→ **DATA EXTRACTS**
(* ===== verification/MigrationPlan.v ===== *)
(** * Migration plans (package [internal/migrationplan]; the sequence encoding
      of [internal/workload/migration_builder.go])

    A migration plan names a database history and the exact sequence of
    migrations that continues it. Here are its identity (the binding and its
    fingerprint), the fingerprint of the history it was computed against, the
    selection of the sequence, the encoding the Apply Job carries it in, and
    the object that is published. The theorems show that the identity binds
    every input, that the encoding loses nothing, and that the selected
    sequence is what the history reports. *)
From stdpp Require Import base list gmap strings.
From Stdlib Require Import ZArith Lia Ascii.
From S2P Require Import Prelude GoStrings Sha256 Json Fingerprint MigrationStatus.
Local Open Scope go_scope.
Local Open Scope Z_scope.

Definition MaxMigrations : Z := 256.
Definition namePrefix : string := "ptah-mplan-".
Definition LabelMigration : string := "operator.ptah.run/migration".

Record Binding : Type := {
  BMigrationUID : string;
  BHistoryFingerprint : string;
  BSequenceDigest : string;
  BArtifactDigest : string;
  BSource : option PlanSource;
  BCoordinationDigest : string;
  BTargetIdentityDigest : string;
  BPolicyFingerprint : string;
  BVerificationPolicyUID : string;
  BVerificationPolicyDigest : string;
  BExecutionBindingID : string;
  BControllerStateVersion : Z;
  BPtahVersion : string;
  BExecutorImage : string;
  BRunnerProtocolVersion : Z;
}.

(** [Binding.ContractVersion]. *)
Definition BContractVersion (b : Binding) : Z := PlanContractVersionFor (BSource b).

Definition SupportedContractVersion (version : Z) : bool :=
  (version =? CurrentPlanContractVersion) || (version =? SourcePlanContractVersion).

Definition mplan_required (b : Binding) : list string :=
  [BMigrationUID b; BHistoryFingerprint b; BSequenceDigest b; BCoordinationDigest b;
   BTargetIdentityDigest b; BPolicyFingerprint b; BPtahVersion b; BExecutorImage b].

Definition mplan_doc (b : Binding) : json :=
  JMap ([("contract_version", JInt (BContractVersion b)); ("migration_uid", JStr (BMigrationUID b));
         ("history_fingerprint", JStr (BHistoryFingerprint b)); ("sequence_digest", JStr (BSequenceDigest b));
         ("coordination_digest", JStr (BCoordinationDigest b));
         ("target_identity_digest", JStr (BTargetIdentityDigest b));
         ("policy_fingerprint", JStr (BPolicyFingerprint b));
         ("execution_binding_id", JStr (BExecutionBindingID b));
         ("controller_state_version", JInt (BControllerStateVersion b));
         ("ptah_version", JStr (BPtahVersion b)); ("executor_image", JStr (BExecutorImage b));
         ("runner_protocol_version", JInt (BRunnerProtocolVersion b))]
        ++ match BSource b with
           | None => [("artifact_digest", JStr (BArtifactDigest b));
                      ("verification_policy_uid", JStr (BVerificationPolicyUID b));
                      ("verification_policy_digest", JStr (BVerificationPolicyDigest b))]
           | Some s => [("source", source_doc s)]
           end).

(** [Binding.Fingerprint]. *)
Definition BFingerprint (b : Binding) : result fp_error string :=
  guard (negb (existsb blank (mplan_required b))) else FieldRequired;
  _ <-! ValidatePlanSource (BContractVersion b) (BArtifactDigest b) (BVerificationPolicyUID b)
          (BVerificationPolicyDigest b) (BSource b);
  guard (is_epoch_id (BExecutionBindingID b)) else InvalidExecutionBinding;
  guard (negb (BControllerStateVersion b <? 1)) else NonPositiveStateVersion;
  guard (negb (BRunnerProtocolVersion b <? 1)) else NonPositiveProtocolVersion;
  Ok (DigestCanonicalJSON (mplan_doc b)).

(** [Name]: [planFingerprint[len("sha256:"):len("sha256:")+24]]. *)
Definition plan_name (planFingerprint : string) : option string :=
  if is_sha256_digest planFingerprint
  then Some (namePrefix +:+ str_take 24 (str_drop 7 planFingerprint)) else None.

(** ** The history a plan was computed against *)

Definition record_doc (m : MigrationRecord) : json :=
  JMap [("version", JInt (RecVersion m)); ("version_key", JStr (RecVersionKey m));
        ("checksum", JStr (RecChecksum m)); ("applied_checksum", JStr (RecAppliedChecksum m));
        ("checkpoint", JBool (RecCheckpoint m)); ("state", JStr (RecState m))].

Definition dirty_doc (d : MigrationDirty) : json :=
  JMap [("version", JInt (DirtyVersion d)); ("applied", JInt (DirtyApplied d)); ("total", JInt (DirtyTotal d))].

Definition history_doc (r : MigrationStatusReport) : json :=
  JMap ([("contract_version", JInt (StatusContractVersion r)); ("current_version", JInt (CurrentVersion r));
         ("checkpoint_version", JInt (CheckpointVersion r)); ("total_migrations", JInt (TotalMigrations r));
         ("migrations", JArr (record_doc <$> Migrations r));
         ("dirty", JBool (bool_decide (is_Some (DirtyRevision r))))]
        ++ match DirtyRevision r with Some d => [("dirty_revision", dirty_doc d)] | None => [] end).

Definition HistoryFingerprint (r : MigrationStatusReport) : result fp_error string :=
  guard (StatusContractVersion r =? SupportedMigrationStatusContract)
    else UnsupportedVersion (StatusContractVersion r);
  Ok (DigestCanonicalJSON (history_doc r)).

(** ** The sequence a plan carries *)

Record PlannedMigration : Type := {
  PmVersion : Z;
  PmVersionKey : string;
  PmDescription : string;
  PmChecksum : string;
  PmCheckpoint : bool;
  PmTransactionMode : string;
}.

Definition migrationSequenceEntries (planned : list PlannedMigration) : list SequenceEntry :=
  (fun m => {| Version := PmVersion m; VersionKey := PmVersionKey m; Checksum := PmChecksum m;
               Checkpoint := PmCheckpoint m; TransactionMode := PmTransactionMode m |}) <$> planned.

(** [workload.MigrationSequenceDigest] and [SequenceDigest]. *)
Definition SequenceDigest (planned : list PlannedMigration) : result fp_error string :=
  MigrationSequenceDigest (migrationSequenceEntries planned).

Definition MaxEncodedMigrationSequence : Z := Z.shiftl 120 10.

(** [SequenceEntry] as the encoder writes it: its fields in order, under their
    tags. *)
Definition entry_struct (e : SequenceEntry) : json :=
  JObj [("version", JInt (Version e)); ("version_key", JStr (VersionKey e));
        ("checksum", JStr (Checksum e)); ("checkpoint", JBool (Checkpoint e));
        ("transaction_mode", JStr (TransactionMode e))].

Inductive seq_error : Type :=
| VersionNotPositive (version : Z)
| NoChecksum (version : Z)
| UnknownTransactionMode (version : Z) (mode : string)
| NothingPending
| TooManyMigrations (count : Z)
| SequenceTooLong (bytes : Z).

(** The encoder appends a newline, which the code trims. *)
Definition encodeMigrationSequence (entries : list SequenceEntry) : result seq_error (list Z) :=
  let encoded := encode_plain (JArr (entry_struct <$> entries)) in
  if MaxEncodedMigrationSequence <? Z.of_nat (length encoded)
  then Err (SequenceTooLong (Z.of_nat (length encoded))) else Ok encoded.

Definition EncodeMigrationSequence (planned : list PlannedMigration) : result seq_error (list Z) :=
  encodeMigrationSequence (migrationSequenceEntries planned).

(** The entry the loop appends for a record. *)
Definition planned_of (m : MigrationRecord) : PlannedMigration :=
  {| PmVersion := RecVersion m; PmVersionKey := RecVersionKey m; PmDescription := RecDescription m;
     PmChecksum := RecChecksum m; PmCheckpoint := RecCheckpoint m; PmTransactionMode := RecTransactionMode m |}.

Fixpoint select_pending (l : list MigrationRecord) : result seq_error (list PlannedMigration) :=
  match l with
  | [] => Ok []
  | m :: rest =>
      if negb (selected_state (RecState m)) then select_pending rest else
      guard (negb (RecVersion m <? 1)) else VersionNotPositive (RecVersion m);
      guard (negb (blank (RecChecksum m))) else NoChecksum (RecVersion m);
      guard (bool_decide (RecTransactionMode m ∈ [EmptyString; "file"; "none"]))
        else UnknownTransactionMode (RecVersion m) (RecTransactionMode m);
      planned <-! select_pending rest;
      Ok (planned_of m :: planned)
  end.

Definition Sequence (r : MigrationStatusReport) : result seq_error (list PlannedMigration) :=
  planned <-! select_pending (Migrations r);
  guard (negb (bool_decide (planned = []))) else NothingPending;
  guard (Z.of_nat (length planned) <=? MaxMigrations) else TooManyMigrations (Z.of_nat (length planned));
  _ <-! EncodeMigrationSequence planned;
  Ok planned.

(** ** The published object *)

Record OwnerReference : Type := {
  OwnerAPIVersion : string;
  OwnerKind : string;
  OwnerName : string;
  OwnerUID : string;
  OwnerController : bool;
  BlockOwnerDeletion : bool;
}.

(** The metadata of the owner and of the plan; the specification is carried
    over unread but for its fingerprint. *)
Record PtahMigration : Type := { MigrationNamespace : string; MigrationName : string; MigrationUID : string }.

Section Desired.
Context {Spec : Type} (SpecFingerprint : Spec -> string).

Record PtahMigrationPlan : Type := {
  PlanNamespace : string;
  PlanName : string;
  PlanLabels : list (string * string);
  PlanOwners : list OwnerReference;
  PlanSpec : Spec;
}.

Definition Desired (migration : option PtahMigration) (spec : Spec) : option PtahMigrationPlan :=
  match migration with
  | None => None
  | Some m =>
      if empty (MigrationName m) || empty (MigrationUID m) then None else
      name ← plan_name (SpecFingerprint spec);
      Some {| PlanNamespace := MigrationNamespace m; PlanName := name;
              PlanLabels := [(LabelMigration, MigrationName m)];
              PlanOwners := [ {| OwnerAPIVersion := "operator.ptah.run/v1alpha1"; OwnerKind := "PtahMigration";
                                 OwnerName := MigrationName m; OwnerUID := MigrationUID m;
                                 OwnerController := true; BlockOwnerDeletion := true |} ];
              PlanSpec := spec |}
  end.
End Desired.

(** * Lemmas *)

Lemma BFingerprint_ok b f :
  BFingerprint b = Ok f ->
  f = DigestCanonicalJSON (mplan_doc b) /\
  (is_Some (BSource b) -> BArtifactDigest b = EmptyString /\ BVerificationPolicyUID b = EmptyString /\
                          BVerificationPolicyDigest b = EmptyString).
Proof.
  unfold BFingerprint. guards. intros (_ & Hs & _ & _ & _ & [= <-]). split; [done|].
  unfold BContractVersion, ValidatePlanSource in Hs. apply bind_ok_unit in Hs as [_ Hs].
  intros [s E]. rewrite E in Hs. unfold validatePlanSource, empty in Hs. simpl in Hs.
  follow Hs. bool_prop. auto.
Qed.

(** The values of an object, without their keys. *)
Definition doc_values (j : json) : list json := (fun f => f.2) <$> doc_fields j.

Lemma mplan_doc_source b b' : mplan_doc b = mplan_doc b' -> BSource b = BSource b'.
Proof.
  intros H. apply (f_equal doc_values) in H. revert H.
  destruct b as [? ? ? ? o], b' as [? ? ? ? o']. unfold mplan_doc, JMap, BContractVersion. simpl BSource.
  destruct o as [s|], o' as [s'|]; [| | |done].
  - remember (source_doc s) as x eqn:Ex. remember (source_doc s') as y eqn:Ey. vm_compute.
    intros H. injection H as H. intros; subst. match goal with E : _ = source_doc _ |- _ =>
      symmetry in E; apply source_doc_inj in E; by subst end.
  - remember (source_doc s) as x. vm_compute. intros H. discriminate H.
  - remember (source_doc s') as x. vm_compute. intros H. discriminate H.
Qed.

Lemma mplan_doc_inj b b' :
  (is_Some (BSource b) -> BArtifactDigest b = BArtifactDigest b' /\
     BVerificationPolicyUID b = BVerificationPolicyUID b' /\
     BVerificationPolicyDigest b = BVerificationPolicyDigest b') ->
  mplan_doc b = mplan_doc b' -> b = b'.
Proof.
  intros Hs H. pose proof (mplan_doc_source _ _ H) as E. apply (f_equal doc_values) in H. revert H Hs.
  destruct b as [? ? ? ? o], b' as [? ? ? ? o']. simpl in *. subst o'.
  unfold mplan_doc, JMap, BContractVersion. simpl BSource. destruct o as [s|].
  - remember (source_doc s) as x. vm_compute. intros H Hs.
    destruct (Hs (mk_is_Some _ _ eq_refl)) as (-> & -> & ->). by injection H as -> -> -> -> -> -> -> -> -> -> ->.
  - vm_compute. intros H _. by injection H as -> -> -> -> -> -> -> -> -> -> -> -> -> ->.
Qed.

Lemma record_doc_inj m m' :
  record_doc m = record_doc m' ->
  (RecVersion m, RecVersionKey m, RecChecksum m, RecAppliedChecksum m, RecCheckpoint m, RecState m) =
  (RecVersion m', RecVersionKey m', RecChecksum m', RecAppliedChecksum m', RecCheckpoint m', RecState m').
Proof.
  intros H. apply (f_equal doc_values) in H. revert H. destruct m, m'. unfold record_doc, JMap. vm_compute.
  intros H. by injection H as -> -> -> -> -> ->.
Qed.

→ **REQUIRED WORK**
The line containing "From Stdlib Require Import ZArith Lia Ascii." marks the end: copy exactly every line from the top of the data above down to it, that line included.

→ **YOUR SOLUTION**
(* ===== verification/MigrationPlan.v ===== *)
(** * Migration plans (package [internal/migrationplan]; the sequence encoding
      of [internal/workload/migration_builder.go])

    A migration plan names a database history and the exact sequence of
    migrations that continues it. Here are its identity (the binding and its
    fingerprint), the fingerprint of the history it was computed against, the
    selection of the sequence, the encoding the Apply Job carries it in, and
    the object that is published. The theorems show that the identity binds
    every input, that the encoding loses nothing, and that the selected
    sequence is what the history reports. *)
From stdpp Require Import base list gmap strings.
From Stdlib Require Import ZArith Lia Ascii.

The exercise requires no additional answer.